Court Opinion

ID: 9661330
Source: CourtListenerOpinion
Date Created: 2023-08-23 22:35:47.829474+00
Date Added: 2024-06-11T18:14:27.271453
License: Public Domain

LIMBAUGH, Judge,
concurring in result.
I concur in the outcome of this case, but write separately to argue that the term “operated” is not ambiguous. “Operated,” as the majority defines it, encompasses both the narrow sense of the “primary driver” of the vehicle, as well as the broader sense of “any volitional act taken to affect the movement of the vehicle.” The majority opinion turns on this finding alone as the only task remaining was the ministerial application of the rule of construction that ambiguities in exclusions are construed against the insurer.
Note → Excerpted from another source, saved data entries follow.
Definition with_links s l := EventSystem l (e_events s) (e_handlers s) (e_heap s) (q_lock s) (q_count s) (e_router s) (events_posted s)
  (events_dispatched s) (events_dropped s) (next_event_id s) (enabled s) (time_counter s) (prev_mouse_x s) (prev_mouse_y s) (prev_button_mask s).
Definition with_events s e := EventSystem (e_links s) e (e_handlers s) (e_heap s) (q_lock s) (q_count s) (e_router s) (events_posted s)
  (events_dispatched s) (events_dropped s) (next_event_id s) (enabled s) (time_counter s) (prev_mouse_x s) (prev_mouse_y s) (prev_button_mask s).
Definition with_handlers s h (a : A) := EventSystem (e_links s) (e_events s) h a (q_lock s) (q_count s) (e_router s) (events_posted s)
  (events_dispatched s) (events_dropped s) (next_event_id s) (enabled s) (time_counter s) (prev_mouse_x s) (prev_mouse_y s) (prev_button_mask s).
Definition with_lock s b := EventSystem (e_links s) (e_events s) (e_handlers s) (e_heap s) b (q_count s) (e_router s) (events_posted s)
  (events_dispatched s) (events_dropped s) (next_event_id s) (enabled s) (time_counter s) (prev_mouse_x s) (prev_mouse_y s) (prev_button_mask s).
Definition with_count s c := EventSystem (e_links s) (e_events s) (e_handlers s) (e_heap s) (q_lock s) c (e_router s) (events_posted s)
  (events_dispatched s) (events_dropped s) (next_event_id s) (enabled s) (time_counter s) (prev_mouse_x s) (prev_mouse_y s) (prev_button_mask s).
Definition with_router s r := EventSystem (e_links s) (e_events s) (e_handlers s) (e_heap s) (q_lock s) (q_count s) r (events_posted s)
  (events_dispatched s) (events_dropped s) (next_event_id s) (enabled s) (time_counter s) (prev_mouse_x s) (prev_mouse_y s) (prev_button_mask s).
Definition with_stats s p d x := EventSystem (e_links s) (e_events s) (e_handlers s) (e_heap s) (q_lock s) (q_count s) (e_router s) p
  d x (next_event_id s) (enabled s) (time_counter s) (prev_mouse_x s) (prev_mouse_y s) (prev_button_mask s).
Definition with_ids s i t := EventSystem (e_links s) (e_events s) (e_handlers s) (e_heap s) (q_lock s) (q_count s) (e_router s) (events_posted s)
  (events_dispatched s) (events_dropped s) i (enabled s) t (prev_mouse_x s) (prev_mouse_y s) (prev_button_mask s).
Definition with_enabled s b := EventSystem (e_links s) (e_events s) (e_handlers s) (e_heap s) (q_lock s) (q_count s) (e_router s) (events_posted s)
  (events_dispatched s) (events_dropped s) (next_event_id s) b (time_counter s) (prev_mouse_x s) (prev_mouse_y s) (prev_button_mask s).
Definition with_mouse s x y m := EventSystem (e_links s) (e_events s) (e_handlers s) (e_heap s) (q_lock s) (q_count s) (e_router s) (events_posted s)
  (events_dispatched s) (events_dropped s) (next_event_id s) (enabled s) (time_counter s) x y m.
End updates.
Lemma alloc_event_ok fuel s rs held : e_inv s rs held ->
  (rs FREE = [] /\ alloc_event_from_pool fuel s = Ok (0, s)) \/
  (exists x fs l, rs FREE = x :: fs /\
    let s' := with_lock (with_count (with_links s l) (q_count s + 1)) false in
    alloc_event_from_pool fuel s = Ok (x, s') /\ e_inv s' (<[FREE := fs]> rs) (x :: held)).
Proof using Type.
  intros I. pose proof (rg_ring _ _ (ei_rings _ _ _ I) FREE free_head) as R. unfold alloc_event_from_pool.
  rewrite lock_ok, bind_ok by apply I. cbn [e_links with_lock].
  rewrite (list_empty_ok _ _ _ R), bind_ok. destruct (rs FREE) as [|x fs] eqn:E.
  - left. split; [done|]. rewrite bool_decide_true by done. do 2 f_equal. pose proof (ei_lock _ _ _ I). destruct s. simpl in *. by subst.
  - right. destruct (rings_del _ _ FREE [] fs x (ei_rings _ _ _ I) free_head E) as (l & El & Rl & Dl).
    exists x, fs, l. split; [done|]. rewrite bool_decide_false by done. cbv zeta.
    rewrite (list_first_ok _ _ _ _ R), bind_ok. unfold in_links. cbn [e_links with_lock]. rewrite El, !bind_ok. split; [done|].
    eapply (inv_pool s); try done.
    + rewrite fn_lookup_insert, fn_lookup_insert_ne by done. rewrite <- (ei_pool _ _ _ I), E. simpl.
      by rewrite <- !Permutation_middle.
    + rewrite fn_lookup_insert_ne by done. simpl. rewrite (ei_count _ _ _ I). lia.
    + head_cases.
Qed.

(** A held event goes back to the pool. *)
Lemma free_event_ok fuel s rs held held' x : e_inv s rs held -> Permutation held (x :: held') ->
  exists l, let s' := with_lock (with_count (with_links s l) (q_count s - 1)) false in
    free_event_to_pool fuel s x = Ok s' /\ e_inv s' (<[FREE := x :: rs FREE]> rs) held'.
Proof using Type.
  intros I Hp. destruct (held_free s rs held x I) as (Hx & Hlt & Hn); [rewrite Hp; by left|].
  destruct (rings_add _ _ FREE x (ei_rings _ _ _ I) free_head Hlt Hn) as (l & El & Rl & Dl); [by apply (ei_mapped _ _ _ I)|].
  exists l. cbv zeta. unfold free_event_to_pool. rewrite lock_ok, bind_ok by apply I. unfold in_links. cbn [e_links with_lock].
  rewrite El, !bind_ok. pose proof (ei_count _ _ _ I) as Hc. rewrite Hp in Hc. cbn [length] in Hc. cbn [q_count with_links with_lock].
  rewrite (proj2 (Z.ltb_lt 0 (q_count s))) by lia. split; [done|]. eapply (inv_pool s); try done.
  - rewrite fn_lookup_insert, fn_lookup_insert_ne by done. rewrite <- (ei_pool _ _ _ I), Hp. simpl. by rewrite <- !Permutation_middle.
  - rewrite fn_lookup_insert_ne by done. simpl. lia.
  - head_cases.
Qed.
In my view, the majority has created an ambiguity that simply does not exist. The term “operated” cannot be contorted to include the majority’s broader sense of any volitional act to move the vehicle. When a passenger intentionally grabs the steering wheel without the driver’s consent, the driver is still the operator of the vehicle, and conversely, the passenger is not operating the vehicle himself, but instead is trying to prevent the driver’s operation of the vehicle. To operate, in other words, does not mean to interfere with the operation. To say that one operates a vehicle by interfering with the operation of the vehicle is unfathomable, if not absurd.
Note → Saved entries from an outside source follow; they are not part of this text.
Definition zero_system : event_system Kmalloc.heap := EventSystem ∅ ∅ ∅ (boot_heap (2 ^ 30)) false 0 0 0 0 0 0 false 0 0 0 0.

Lemma boot_heap_low : a_inv (boot_heap (2 ^ 30)).
Proof. split; [apply boot_heap_inv|]. split; apply Z.leb_le; vm_compute; reflexivity. Qed.

Lemma Ok_inj {A} (a b : A) : Ok a = Ok b -> a = b.
Proof. by intros [=]. Qed.

Lemma init_mouse {A} (s s' : event_system A) : event_system_init s = Ok s' -> same_mouse s s'.
Proof. unfold event_system_init. intros E. inv_bind E. apply Ok_inj in E. rewrite <- E. repeat split. Qed.

(** An initialized system: everything is in the pool, nothing is pressed. *)
Lemma booted_system : exists s rs, event_system_init zero_system = Ok s /\ e_inv s rs [] /\ enabled s = true /\
  length (rs FREE) = 1024%nat /\ rs PENDING = [] /\ (forall h, is_handler_head h -> rs h = []) /\ same_mouse zero_system s.
Proof.
  destruct (event_system_init_ok zero_system eq_refl boot_heap_low) as (fl & s & E & Hp & I & _ & En & _).
  exists s, (initial_rings fl). split; [done|]. split; [done|]. split; [done|]. split; [|split; [done|split; [|by apply init_mouse]]].
  - change (initial_rings fl FREE) with fl. by rewrite Hp, pool_length.
  - intros h Hh. unfold initial_rings. destruct (Z.eqb_spec h FREE) as [->|]; [unfold is_handler_head, FREE in Hh; lia|done].
Qed.

(** A client that posts one event, registers a handler, and polls twice. *)
Definition short_session : list action :=
  [Create 0; Post 3023; Register ALL_TYPES 0x1000 7 5; Poll 0; Poll 0; Disable; SetRouter 0x2000].

Lemma event_queue_fifo_witness : exists s0 c rs, event_system_init zero_system = Ok s0 /\
  client_run 10 (Client s0 [] [] [] []) short_session = Ok c /\ e_inv (cl_s c) rs (cl_held c).
Proof.
  destruct (event_queue_fifo (low_heap_range STATIC_END (2 ^ 31)) 10 zero_system short_session eq_refl boot_heap_low)
    as (s0 & c & rs & E & Er & I & _); [simpl; lia|]. exists s0, c, rs. split; [exact E|]. split; [exact Er|exact I].
Defined.

Lemma mouse_input_events_witness : exists (s s' : event_system Kmalloc.heap) rs', event_input_mouse 1 (fun _ _ => Some (Window 3 None)) s 5 6 1 (-1) = Ok s' /\
  map what (queued s' rs') = [(3, -1, -1, DMouse 5 6 5 6 0 0 0); (4, 3, -1, DMouse 5 6 0 0 0 0 0); (6, -1, -1, DMouse 5 6 0 0 0 (-1) 0)].
Proof.
  destruct booted_system as (s & rs & _ & I & En & Hf & Hp & _ & (Mx & My & Mb)). cbn in Mx, My, Mb.
  destruct (mouse_input_events 1 (fun _ _ => Some (Window 3 None)) s rs [] 5 6 1 (-1) I En) as (s' & rs' & E & _ & Q & _); [lia|lia|lia|].
  exists s, s', rs'. split; [exact E|]. rewrite Q, Mx, My, Mb. unfold queued. rewrite Hp. reflexivity.
Defined.

(** Handlers that write their number into the count of posted events, so that it shows who was called and when; number 2 also takes an
    event for itself, and number 3 consumes what it is offered.  The router writes 9. *)
Definition sign (n : Z) (s : event_system Kmalloc.heap) : event_system Kmalloc.heap := with_stats s (10 * events_posted s + n) (events_dispatched s) (events_dropped s).
Definition signing (h event u : Z) (s : event_system Kmalloc.heap) : outcome (Z * event_system Kmalloc.heap) :=
  if h =? 2 then r ← event_create 4 (sign h s) EVENT_KEY_DOWN; Ok (1, snd r) else Ok (if h =? 3 then 0 else 1, sign h s).
Definition take (r event : Z) (s : event_system Kmalloc.heap) : outcome (Z * event_system Kmalloc.heap) := Ok (1, sign 9 s).

Lemma sign_keeps n event s rs held : e_inv s rs held -> event ∈ held -> keeps event s rs (sign n s) rs held.
Proof. intros I He. split; [|done]. eapply inv_same; [exact I|apply I|done..]. Qed.

Lemma signing_keeps h event u s rs held : e_inv s rs held -> event ∈ held ->
  exists r s' rs' held', signing h event u s = Ok (r, s') /\ keeps event s rs s' rs' held'.
Proof.
  intros I He. pose proof (sign_keeps h event s rs held I He) as K. unfold signing. destruct (h =? 2); [|by do 4 eexists]. destruct K as (I1 & _ & _ & _ & _ & _).
  destruct (event_create_ok 4 (sign h s) rs held EVENT_KEY_DOWN I1) as (x & s' & -> & (Eh & _ & _ & Er & _) & _ & [(_ & _ & I2 & Ee)|(fs & id & now & Ef & _ & I2 & Ee)]); rewrite bind_ok.
  - exists 1, s', rs, held. split; [done|]. split; [exact I2|]. split; [done|]. split; [done|]. split; [by rewrite Eh|]. split; [by rewrite Ee|by rewrite Er].
  - exists 1, s', (<[FREE := fs]> rs), (x :: held). split; [done|]. split; [exact I2|]. split; [by right|]. split; [|split; [by rewrite Eh|split; [|by rewrite Er]]].
    + intros g Hg. pose proof (handler_head_ne _ Hg) as [? _]. by rewrite fn_lookup_insert_ne.
    + rewrite Ee. apply lookup_insert_ne. intros ->. destruct (held_nodup _ _ _ I2) as (Hn & _ & _). apply NoDup_cons in Hn as [Hn _]. done.
Qed.
Lemma take_keeps r event s rs held : e_inv s rs held -> event ∈ held ->
  exists b s' rs' held', take r event s = Ok (b, s') /\ keeps event s rs s' rs' held'.
Proof. intros I He. exists 1, (sign 9 s), rs, held. split; [done|]. by apply sign_keeps. Qed.

(** Two handlers for everything, two for keys that go down, and an event. *)
Definition crowd : list action := [Register ALL_TYPES 1 0 5; Register ALL_TYPES 2 0 9; Register EVENT_KEY_DOWN 3 0 8; Register EVENT_KEY_DOWN 4 0 7; Create EVENT_KEY_DOWN].
Definition crowded : outcome client := s ← event_system_init zero_system; client_run 10 (Client s [] [] [] []) crowd.

Lemma crowded_ok : exists c rs, crowded = Ok c /\ client_inv c rs.
Proof.
  destruct (event_system_init_ok zero_system eq_refl boot_heap_low) as (fl & s & E & _ & I & Eh & _ & Ep).
  unfold crowded. rewrite E, bind_ok. clear E.
  apply (client_run_ok (low_heap_range STATIC_END (2 ^ 31)) 10 _ (initial_rings fl)); [|simpl; lia]. split; cbn; try done; [|constructor]. intros x. rewrite Eh, lookup_empty, elem_of_nil. split; [done|by intros [? ?]].
Qed.

(** Number 2 comes before 1 by its priority, then 3, which consumes the event: neither 4 nor the router is called. *)
Lemma event_dispatch_order_witness : exists c s', crowded = Ok c /\ event_dispatch 10 signing take (event_set_router (cl_s c) 9) 3023 = Ok s' /\ events_posted s' = 213.
Proof.
  destruct crowded_ok as (c & rs & E & I). pose proof (ci_inv _ _ I) as Ie.
  assert (match crowded with Ok c => Some (cl_held c, length (cl_ids c), option_map ev_type (e_events (cl_s c) !! 3023),
    match event_dispatch 10 signing take (event_set_router (cl_s c) 9) 3023 with Ok s' => events_posted s' | _ => 0 end) | _ => None end = Some ([3023], 4%nat, Some EVENT_KEY_DOWN, 213)) as Hf by (vm_compute; reflexivity).
  rewrite E in Hf. injection Hf as Hheld Hids Het Hlog. destruct (e_events (cl_s c) !! 3023) as [e|] eqn:Ee; [|discriminate Het]. injection Het as Het.
  assert (e_inv (event_set_router (cl_s c) 9) rs (cl_held c)) as I3 by (eapply inv_same; [exact Ie|apply Ie|done..]).
  destruct (event_dispatch_order 10 signing take signing_keeps take_keeps (event_set_router (cl_s c) 9) rs (cl_held c) 3023 e I3) as (s' & ? & ? & Ed & _).
  - rewrite Hheld. by left.
  - exact Ee.
  - rewrite Het. done.
  - intros h Hh. pose proof (handler_list_short c rs h I Hh). lia.
  - exists c, s'. split; [exact E|]. split; [exact Ed|]. rewrite Ed in Hlog. exact Hlog.
Defined.

Lemma shutdown_waits_for_itself_witness : exists s s' : event_system Kmalloc.heap, event_system_shutdown 9 s = Ok s' /\ exists s2 : event_system Kmalloc.heap, event_system_shutdown 4000 s2 = NoFuel.
Proof.
  destruct booted_system as (s & rs & _ & I & En & Hf & Hp & _).
  destruct (proj1 (shutdown_waits_for_itself 9 s rs [] I) Hp) as (s' & E & _). exists s, s'. split; [exact E|].
  destruct (create_post_ok 4 s rs [] 0 id (0, -1, -1, DNone) I En) as (x & s1 & s2 & s3 & rs' & _ & _ & _ & _ & _ & P); [lia|done|].
  exists s3. apply (proj2 (shutdown_waits_for_itself 4000 s3 rs' [] (po_inv _ _ _ _ _ _ P))). intros Hn.
  pose proof (po_queue _ _ _ _ _ _ P) as Q. unfold queued in Q. by rewrite Hn, Hp in Q.
Defined.

Lemma disabled_posts_drain_pool_witness : exists s s' s'' : event_system Kmalloc.heap,
  post_keys 4 None (event_system_disable s) (replicate 1024 (Key EVENT_KEY_DOWN 97 0x1E 0 97)) = Ok s' /\
  event_create 4 (event_system_enable s') EVENT_KEY_DOWN = Ok (0, s'').
Proof.
  destruct booted_system as (s & rs & _ & I & En & Hf & _).
  destruct (disabled_posts_drain_pool 4 None s rs [] (replicate 1024 (Key EVENT_KEY_DOWN 97 0x1E 0 97)) I) as (s' & rs' & held' & E & _ & _ & _ & Hc).
  - rewrite length_replicate, Hf. done.
  - destruct (Hc EVENT_KEY_DOWN) as [s'' E']. exists s, s', s''. split; [exact E|exact E'].
Defined.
Further, the meaning of “operated” is plain. It incorporates the concept of control. The Minnesota Supreme Court, in West Bend Mutual Ins. Co. v. Milwaukee Mutual Ins. Co., 384 N.W.2d 877 (Minn.1986), addressed the same issue with a lucid analysis. Referring to a similar case from Oregon, the court stated:
We think it is generally understood and accepted that a motor vehicle is operated by one person, namely, the person in the driver’s seat and at the controls.... If the driver asks his passenger to assist or share in the operation of the vehicle, as, say, by steering the moving automobile while the driver uses both hands to remove a jacket, perhaps it might be said that the driver and the passenger are both “operating” the automobile, albeit imprudently; and consequently, there would be no homeowner’s coverage for either the driver or the passenger. Ordinarily, however, a vehicle has only one operator, and, unless a passenger is invited to share in that operation, or circumstances create a plausible justification for the passenger’s assisting in the vehicle’s operation, the vehicle is not considered to be operated by the passenger. Quite the contrary, as the Oregon court observed, the passenger is deemed to be interfering with the vehicle’s operation.
Id. at 880 (emphasis added);1 see also Farm Bureau Gen. Ins. Co. v. Riddering, 172 Mich. *272App. 696, 432 N.W.2d 404 (1988); State Farm Mutual Auto. Ins. Co. v. White, 60 Or.App. 666, 655 P.2d 599 (banc 1982).
In sum, I cannot adopt the majority’s rationale that the term “operated” is ambiguous, at least in the context of this case. Nonetheless, I would hold that the exclusion does not apply because, as a matter of law, a vehicle is not “operated” by the act of grabbing the steering wheel of the vehicle without the driver’s consent.

. The portion of West Bend quoted by the majority in its footnote 1 directly precedes the paragraph quoted in this concurring opinion, and is in fact limited by that paragraph. Contrary to the interpretation of the majority, the West Bend court did not "clearly acknowledge! ] the ambiguity” of the term "operated.” Instead, the West Bend court noted that the term "operated” could be ambiguous in those limited instances where a vehicle had more than one operator. The paragraph quoted in this concurring opinion makes it clear that a vehicle is only viewed as having more than one operator in limited circumstances which are not applicable in this case. Thus, the broad interpretation suggested by the majority is limited not only by the words of that paragraph but also by the second paragraph as quoted here. In most circumstances, only one person is operating the vehicle and "unless a passenger is invited to share in that operation, or circum*272stances create a plausible justification for the passenger’s assistance],” he is merely interfering.